Grundvoraussetzung für eine rege Teilnahme an lokalen Kulturveranstaltungen wird zunächst einmal sein, dass sich unterschiedlichste Anbieter auf der KulturPass-Plattform registrieren.
Darüber hinaus wirft die oben gestellte Schlüsselfrage zu diesem Zeitpunkt (März 2023) statt konkreter Antworten eine Reihe weiterer Fragen auf:
- Welchen Beitrag können lokale Kulturakteure, Netzwerke, Initiativen leisten, damit Kultur und Jugend gut zusammenkommen? Welche Rolle können die Kommunen dabei spielen?
- Welche Formate können dazu beitragen, dass die Jugendlichen den KulturPass und seine Möglichkeiten kennenlernen?
- Was macht die auf der Plattform angebotenen Kulturangebote für Jugendliche attraktiv?
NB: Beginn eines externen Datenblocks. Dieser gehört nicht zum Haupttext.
(* ===== verification/Uprogs.v ===== *)
(** * Programs: cat.c, wc.c, grep.c, echo.c, ls.c, rm.c, mkdir.c, ln.c, kill.c, and stat of ulib.c

    A program talks to the kernel by system calls; they are the interface
    [UserSys], over a state that stands for the rest of the system.  A program that
    calls [exit] in the middle returns [false]. *)

From stdpp Require Import base numbers list strings.
From S2P Require Import Prelude Bytes Mem Str User Format Grep.

Open Scope Z_scope.

(** [struct stat], as far as programs look at it. *)
Record ustat := mk_ustat { us_type : Z; us_ino : Z; us_size : Z }.

Definition T_DIR : Z := 1.
Definition T_FILE : Z := 2.
Definition DIRSIZ : nat := 14.

(** [read] returns its result and the bytes; [fstat] the structure. *)
Class UserSys (K : Type) := {
  u_open : list Z -> Z -> M K Z;
  u_close : Z -> M K Z;
  u_read : Z -> Z -> M K (Z * list Z);
  u_write : Z -> list Z -> M K Z;
  u_fstat : Z -> M K (Z * ustat);
  u_unlink : list Z -> M K Z;
  u_mkdir : list Z -> M K Z;
  u_link : list Z -> list Z -> M K Z;
  u_kill : Z -> M K Z
}.

Section Programs.
Context {K : Type} `{UserSys K}.

(** [printf(fd, fmt, ...)]: the argument of the n-th string conversion is n. *)
Definition uprintf (fd : Z) (fmt : list Z) (strs : list (list Z)) (args : list Z) : M K unit :=
  printf (fun a => nth (Z.to_nat (a - 1)) strs []) (fun l => u_write fd l ;; ret tt) fmt args.

Definition line (s : string) : list Z := codes s ++ [10].

(** The loop of [main] over the files: open each, or complain and stop; [body] says
    whether to go on. *)
Fixpoint each_file (body : Z -> list Z -> M K bool) (msg : list Z) (argv : list (list Z)) : M K unit :=
  match argv with
  | [] => ret tt
  | a :: argv' =>
      let* fd := u_open a 0 in
      if fd <? 0 then uprintf 1 msg [a] [1]
      else
        let* go := body fd a in
        if go then u_close fd ;; each_file body msg argv' else ret tt
  end.

(** ** cat.c *)

Fixpoint cat_loop (fuel : nat) (fd : Z) : M K Z :=
  match fuel with
  | O => nofuel
  | S k =>
      let* '(n, l) := u_read fd 512 in
      if n >? 0 then
        u_write 1 (take (Z.to_nat n) l) ;;
        cat_loop k fd
      else ret n
  end.

Definition cat (fuel : nat) (fd : Z) : M K bool :=
  let* n := cat_loop fuel fd in
  if n <? 0 then uprintf 1 (line "cat: read error") [] [] ;; ret false else ret true.

Definition cat_files (fuel : nat) : list (list Z) -> M K unit :=
  each_file (fun fd _ => cat fuel fd) (line "cat: cannot open %s").

(** [main]; [argv] without the name of the program. *)
Definition cat_main (fuel : nat) (argv : list (list Z)) : M K unit :=
  match argv with
  | [] => cat fuel 0 ;; ret tt
  | _ => cat_files fuel argv
  end.

(** ** wc.c *)

Record counts := mk_counts { cl : Z; cw : Z; cc : Z; inword : bool }.

Definition count_char (s : counts) (c : Z) : counts :=
  let l := if c =? 10 then s32 (cl s + 1) else cl s in
  let cc' := s32 (cc s + 1) in
  if strchr [chr " "; 13; 9; 10; 11] c then mk_counts l (cw s) cc' false
  else if inword s then mk_counts l (cw s) cc' true
  else mk_counts l (s32 (cw s + 1)) cc' true.

Fixpoint wc_loop (fuel : nat) (fd : Z) (s : counts) : M K (Z * counts) :=
  match fuel with
  | O => nofuel
  | S k =>
      let* '(n, l) := u_read fd 512 in
      if n >? 0 then wc_loop k fd (foldl count_char s (take (Z.to_nat n) l)) else ret (n, s)
  end.

Definition wc (fuel : nat) (fd : Z) (name : list Z) : M K bool :=
  let* '(n, s) := wc_loop fuel fd (mk_counts 0 0 0 false) in
  if n <? 0 then uprintf 1 (line "wc: read error") [] [] ;; ret false
  else uprintf 1 (line "%d %d %d %s") [name] [cl s; cw s; cc s; 1] ;; ret true.

Definition wc_files (fuel : nat) : list (list Z) -> M K unit := each_file (wc fuel) (line "wc: cannot open %s").

Definition wc_main (fuel : nat) (argv : list (list Z)) : M K unit :=
  match argv with
  | [] => wc fuel 0 [] ;; ret tt
  | _ => wc_files fuel argv
  end.

(** ** grep.c; the matcher and [strchr] are those of [Grep] *)

(** The inner loop over the lines from [p] on; the result is the bytes after the
    last newline. *)
Fixpoint grep_print (fuel : nat) (pattern p : list Z) : M K (list Z) :=
  match fuel with
  | O => ret p
  | S k =>
      match cut_line p with
      | None => ret p
      | Some (l, rest) =>
          when (rematch pattern l) (u_write 1 (l ++ [NL]) ;; ret tt) ;;
          grep_print k pattern rest
      end
  end.

(** [grep], with the [m] bytes [buf] left from before. *)
Fixpoint grep_fd (fuel : nat) (pattern : list Z) (fd : Z) (buf : list Z) : M K unit :=
  match fuel with
  | O => nofuel
  | S k =>
      let* '(n, c) := u_read fd (Z.of_nat BUFSIZE - Z.of_nat (length buf) - 1) in
      if n >? 0 then
        let b := buf ++ take (Z.to_nat n) c in
        let* p := grep_print (length b) pattern b in
        grep_fd k pattern fd (if (length p =? length b)%nat then [] else p)
      else ret tt
  end.

Definition grep_main (fuel : nat) (argv : list (list Z)) : M K unit :=
  match argv with
  | [] => uprintf 2 (line "usage: grep pattern [file ...]") [] []
  | [pattern] => grep_fd fuel pattern 0 []
  | pattern :: argv' =>
      each_file (fun fd _ => grep_fd fuel pattern fd [] ;; ret true) (line "grep: cannot open %s") argv'
  end.

(** ** echo.c *)

Fixpoint echo_main (argv : list (list Z)) : M K unit :=
  match argv with
  | [] => ret tt
  | a :: argv' =>
      uprintf 1 (codes "%s%s") [a; match argv' with [] => [10] | _ => codes " " end] [1; 2] ;;
      echo_main argv'
  end.

(** ** rm.c, mkdir.c, ln.c, kill.c *)

Fixpoint until_failure (call : list Z -> M K Z) (msg : list Z) (argv : list (list Z)) : M K unit :=
  match argv with
  | [] => ret tt
  | a :: argv' =>
      let* r := call a in
      if r <? 0 then uprintf 2 msg [a] [1] else until_failure call msg argv'
  end.

Definition rm_main (argv : list (list Z)) : M K unit :=
  match argv with
  | [] => uprintf 2 (line "Usage: rm files...") [] []
  | _ => until_failure u_unlink (line "rm: %s failed to delete") argv
  end.

Definition mkdir_main (argv : list (list Z)) : M K unit :=
  match argv with
  | [] => uprintf 2 (line "Usage: mkdir files...") [] []
  | _ => until_failure u_mkdir (line "mkdir: %s failed to create") argv
  end.

Definition ln_main (argv : list (list Z)) : M K unit :=
  match argv with
  | [old; new] =>
      let* r := u_link old new in
      when (r <? 0) (uprintf 2 (line "link %s %s: failed") [old; new] [1; 2])
  | _ => uprintf 2 (line "Usage: ln old new") [] []
  end.

(** [atoi] of ulib.c on a string; a [char] is signed, so bytes above 127 are not digits. *)
Fixpoint atoi_from (s : list Z) (n : Z) : Z :=
  match s with
  | c :: s' => if (chr "0" <=? c) && (c <=? chr "9") then atoi_from s' (s32 (n * 10 + c - chr "0")) else n
  | [] => n
  end.

Definition kill_main (argv : list (list Z)) : M K unit :=
  match argv with
  | [] => uprintf 2 (line "usage: kill pid...") [] []
  | _ => for_all argv (fun a => u_kill (atoi_from a 0) ;; ret tt)
  end.

(** ** ls.c *)

(** [stat] of ulib.c *)
Definition stat (n : list Z) : M K (Z * ustat) :=
  let* fd := u_open n O_RDONLY in
  if fd <? 0 then ret (-1, mk_ustat 0 0 0)
  else
    let* r := u_fstat fd in
    u_close fd ;;
    ret r.

(** What follows the last slash. *)
Fixpoint after_slash (path : list Z) : list Z :=
  match path with
  | [] => []
  | c :: path' =>
      if c =? chr "/" then after_slash path'
      else if strchr path' (chr "/") then after_slash path' else c :: path'
  end.

(** [fmtname]: padded with blanks to [DIRSIZ] characters. *)
Definition fmtname (path : list Z) : list Z :=
  let p := after_slash path in
  if (DIRSIZ <=? length p)%nat then p else p ++ repeat (chr " ") (DIRSIZ - length p).

Definition ls_line (path : list Z) (st : ustat) : M K unit :=
  uprintf 1 (line "%s %d %d %d") [fmtname path] [1; us_type st; us_ino st; us_size st].

(** The entries of a directory; a [struct dirent] has 16 bytes, the name from the
    third on.  [buf] of 512 bytes holds the path, a slash and the name. *)
Fixpoint ls_dir (fuel : nat) (fd : Z) (path : list Z) : M K unit :=
  match fuel with
  | O => nofuel
  | S k =>
      let* '(n, de) := u_read fd 16 in
      if negb (n =? 16) then ret tt
      else if get16 de 0 =? 0 then ls_dir k fd path
      else
        let name := take DIRSIZ (drop 2 de) in
        if (512 <? length path + 1 + DIRSIZ + 1)%nat then fault
        else
          let buf := path ++ [chr "/"] ++ c_string name in
          let* '(r, st) := stat buf in
          (if r <? 0 then uprintf 1 (line "ls: cannot stat %s") [buf] [1] else ls_line buf st) ;;
          ls_dir k fd path
  end.

Definition ls (fuel : nat) (path : list Z) : M K unit :=
  let* fd := u_open path 0 in
  if fd <? 0 then uprintf 2 (line "ls: cannot open %s") [path] [1]
  else
    let* '(r, st) := u_fstat fd in
    if r <? 0 then uprintf 2 (line "ls: cannot stat %s") [path] [1] ;; u_close fd ;; ret tt
    else
      (if us_type st =? T_FILE then ls_line path st
       else if us_type st =? T_DIR then
         if (512 <? length path + 1 + DIRSIZ + 1)%nat then uprintf 1 (line "ls: path too long") [] []
         else ls_dir fuel fd path
       else ret tt) ;;
      u_close fd ;;
      ret tt.

Definition ls_main (fuel : nat) (argv : list (list Z)) : M K unit :=
  match argv with
  | [] => ls fuel (codes ".")
  | _ => for_all argv (ls fuel)
  end.

End Programs.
- Inwiefern können Kulturanbieter Jugendliche einbeziehen, um KulturPass-Angebote interessenorientiert zu entwickeln?
- Welche Begleitformate könnten rund um den KulturPass konzipiert werden, die neben Finanzen weitere Barrieren senken?
- Wie kann es gelingen, nachhaltig zu wirken und im Sinne der „Magie des ersten Besuchs“ Lust auf mehr zu machen, auch auf aktive Kulturelle Bildung?
Wünschenswert wäre, dass der KulturPass mit weiteren Maßnahmen der Bundesregierung, wie der Jugendstrategie oder dem Nationalen Aktionsplan für Kinder- und Jugendbeteiligung, verbunden wird, damit es zu einer gegenseitigen Befruchtung von diesen Diskursräumen und Umsetzungsstrategien kommt.
Wie oben beschrieben, existieren bereits zahlreiche gelungene Beispiele dazu, wie Kulturkarten mit weiteren teilhabefördernden Formaten verknüpft werden können. Vor allem Beteiligungsmodelle öffnen Wege zu mehr Teilhabe und unterstützen auch die Kulturanbieter, sich zielgruppenorientiert zu entwickeln. Es lohnt sich also, bestehende Kulturkarten zu holistischen Fördermodellen zu erweitern und mit Beteiligungsformaten zu verknüpfen. Und für alle zukünftigen Kulturkarten-Modelle sollte es zum Standard werden, Jugendliche bereits an der Konzeption zu beteiligen.